What is required. Copy out the records below exactly as they appear.

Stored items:
**********
(* ===== verification/Ipset.v ===== *)
(** * The ipset client ([internal/ipset/client.go])

    The interface [Client] the pipeline writes through, the clamp of a TTL, and
    [Netlink], the implementation that talks to the kernel. The kernel call and
    the clock are a parameter ([Kernel]). An error value is used only through
    its text, so it is modelled by it; nil is [None]. *)

From Stdlib Require Import Sorted.
From stdpp Require Import sorting.
From S2P Require Import Prelude GoBytes GoFloat GoUnicode GoStrings GoNet.
#[local] Open Scope Z_scope.

(** ** The interface *)

Class Client (C : Type) := {
  client_Add : string → IP → Z → C → option string * C;
  client_Close : C → option string * C;
}.

(** ** Clamping *)

Definition ClampTTL (ttl min max : Z) : Z :=
  if ttl <=? 0 then min
  else if ttl <? min then min
  else if max <? ttl then max
  else ttl.

(** ** The netlink client *)

(** [netlink.IPSetEntry], the fields the client sets. *)
Record IPSetEntry := mkEntry {
  entry_IP : IP;
  entry_Timeout : Z;
  entry_Replace : bool;
}.

(** [netlink.IpsetAdd] and the monotonic clock, on the state [W] of the world
    outside the program. *)
Class Kernel (W : Type) := {
  IpsetAdd : string → IPSetEntry → W → option string * W;
  Now : W → Z * W;
}.
(* ===== verification/BpfEvent.v ===== *)
(** * From the kernel hook to an event ([internal/bpf/c/dns2ipset.bpf.c] and
    [decode] of [internal/bpf/loader.go])

    The C side fills a [struct event] in per-CPU scratch memory and hands its
    bytes to the ring buffer; the Go side lays [rawEvent] over those bytes. Both
    are modelled over the byte image of the struct, so the theorems relate the
    two languages. What the kernel's helpers answer is the record [hook]. *)

From Stdlib Require Import Strings.Byte.
From S2P Require Import Prelude GoBytes Source.
#[local] Open Scope Z_scope.

(** ** The C side *)

Definition MAX_PAYLOAD : Z := 4096.
Definition DIR_SEND : Z := 0.
Definition DIR_RECV : Z := 1.
Definition AF_INET : Z := 2.
Definition AF_INET6 : Z := 10.

Record event := mkevent {
  ts_ns : Z;
  direction : Z;
  family : Z;
  src_port : Z;
  dst_port : Z;
  payload_len : Z;
  payload : list byte;
}.

(** The memory image of the struct on a little-endian machine: the fields are
    naturally aligned at offsets 0, 8, 9, 10, 12, 14 and 16, without padding. *)
Definition image (e : event) : list byte :=
  le_encode 8 (ts_ns e) ++ le_encode 1 (direction e) ++ le_encode 1 (family e) ++
  le_encode 2 (src_port e) ++ le_encode 2 (dst_port e) ++ le_encode 2 (payload_len e) ++ payload e.

Definition bpf_ntohs (z : Z) : Z := Z.lor (Z.shiftl (Z.land z 0xFF) 8) (Z.shiftr z 8).

Record sock := mkSock { inet_sport : Z; skc_dport : Z; skc_family : Z }.
Record iovec := mkIovec { iov_base : Z; iov_len : Z }.
Record iov_iter := mkIter { iter___iov : option iovec; iter_iov : option iovec }.

(** One firing of a hook: the arguments ([None] is NULL), and the answers of
    [bpf_core_read] ([None] is an error), [bpf_core_field_exists],
    [bpf_map_lookup_elem], [bpf_ktime_get_ns] and the two probe reads, which
    report success and the new contents of the buffer. *)
Record hook := mkHook {
  sk : option sock;
  msg : bool;
  msg_iter : option iov_iter;
  has___iov : bool;
  scratch_found : bool;
  ktime : Z;
  probe_read : Z → Z → list byte → bool * list byte;
  probe_read_kernel : Z → Z → list byte → bool * list byte;
}.

(** The end of [handle], from the first segment on: the scratch memory after it
    and what it outputs to the ring buffer, if anything. *)
Definition emit (h : hook) (iov : iovec) (e : event) : event * option (list byte) :=
  let len := if MAX_PAYLOAD <? iov_len iov then MAX_PAYLOAD else iov_len iov in
  if len =? 0 then (e, None)
  else
    let '(ok, buf) := probe_read h (iov_base iov) len (payload e) in
    let '(ok, buf) := if ok then (ok, buf) else probe_read_kernel h (iov_base iov) len buf in
    let filled plen :=
      mkevent (ts_ns e) (direction e) (family e) (src_port e) (dst_port e) plen buf in
    if negb ok then (filled (payload_len e), None)
    else (filled (u16 len), Some (image (filled (u16 len)))).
**********
Answer section.
(* ===== verification/Ipset.v ===== *)
(** * The ipset client ([internal/ipset/client.go])

    The interface [Client] the pipeline writes through, the clamp of a TTL, and
    [Netlink], the implementation that talks to the kernel. The kernel call and
    the clock are a parameter ([Kernel]). An error value is used only through
    its text, so it is modelled by it; nil is [None]. *)

From Stdlib Require Import Sorted.
From stdpp Require Import sorting.
From S2P Require Import Prelude GoBytes GoFloat GoUnicode GoStrings GoNet.
#[local] Open Scope Z_scope.

(** ** The interface *)

Class Client (C : Type) := {
  client_Add : string → IP → Z → C → option string * C;
  client_Close : C → option string * C;
}.

(** ** Clamping *)

Definition ClampTTL (ttl min max : Z) : Z :=
  if ttl <=? 0 then min
  else if ttl <? min then min
  else if max <? ttl then max
  else ttl.

(** ** The netlink client *)

(** [netlink.IPSetEntry], the fields the client sets. *)
Record IPSetEntry := mkEntry {
  entry_IP : IP;
  entry_Timeout : Z;
  entry_Replace : bool;
}.

(** [netlink.IpsetAdd] and the monotonic clock, on the state [W] of the world
    outside the program. *)
Class Kernel (W : Type) := {
  IpsetAdd : string → IPSetEntry → W → option string * W;
  Now : W → Z * W;
}.
(* ===== verification/BpfEvent.v ===== *)
(** * From the kernel hook to an event ([internal/bpf/c/dns2ipset.bpf.c] and
    [decode] of [internal/bpf/loader.go])

    The C side fills a [struct event] in per-CPU scratch memory and hands its
    bytes to the ring buffer; the Go side lays [rawEvent] over those bytes. Both
    are modelled over the byte image of the struct, so the theorems relate the
    two languages. What the kernel's helpers answer is the record [hook]. *)

From Stdlib Require Import Strings.Byte.
From S2P Require Import Prelude GoBytes Source.
#[local] Open Scope Z_scope.

(** ** The C side *)

Definition MAX_PAYLOAD : Z := 4096.
Definition DIR_SEND : Z := 0.
Definition DIR_RECV : Z := 1.
Definition AF_INET : Z := 2.
Definition AF_INET6 : Z := 10.

Record event := mkevent {
  ts_ns : Z;
  direction : Z;
  family : Z;
  src_port : Z;
  dst_port : Z;
  payload_len : Z;
  payload : list byte;
}.

(** The memory image of the struct on a little-endian machine: the fields are
    naturally aligned at offsets 0, 8, 9, 10, 12, 14 and 16, without padding. *)
Definition image (e : event) : list byte :=
  le_encode 8 (ts_ns e) ++ le_encode 1 (direction e) ++ le_encode 1 (family e) ++
  le_encode 2 (src_port e) ++ le_encode 2 (dst_port e) ++ le_encode 2 (payload_len e) ++ payload e.

Definition bpf_ntohs (z : Z) : Z := Z.lor (Z.shiftl (Z.land z 0xFF) 8) (Z.shiftr z 8).

Record sock := mkSock { inet_sport : Z; skc_dport : Z; skc_family : Z }.
Record iovec := mkIovec { iov_base : Z; iov_len : Z }.
Record iov_iter := mkIter { iter___iov : option iovec; iter_iov : option iovec }.

(** One firing of a hook: the arguments ([None] is NULL), and the answers of
    [bpf_core_read] ([None] is an error), [bpf_core_field_exists],
    [bpf_map_lookup_elem], [bpf_ktime_get_ns] and the two probe reads, which
    report success and the new contents of the buffer. *)
Record hook := mkHook {
  sk : option sock;
  msg : bool;
  msg_iter : option iov_iter;
  has___iov : bool;
  scratch_found : bool;
  ktime : Z;
  probe_read : Z → Z → list byte → bool * list byte;
  probe_read_kernel : Z → Z → list byte → bool * list byte;
}.

(** The end of [handle], from the first segment on: the scratch memory after it
    and what it outputs to the ring buffer, if anything. *)
Definition emit (h : hook) (iov : iovec) (e : event) : event * option (list byte) :=
  let len := if MAX_PAYLOAD <? iov_len iov then MAX_PAYLOAD else iov_len iov in
  if len =? 0 then (e, None)
  else
    let '(ok, buf) := probe_read h (iov_base iov) len (payload e) in
    let '(ok, buf) := if ok then (ok, buf) else probe_read_kernel h (iov_base iov) len buf in
    let filled plen :=
      mkevent (ts_ns e) (direction e) (family e) (src_port e) (dst_port e) plen buf in
    if negb ok then (filled (payload_len e), None)
    else (filled (u16 len), Some (image (filled (u16 len)))).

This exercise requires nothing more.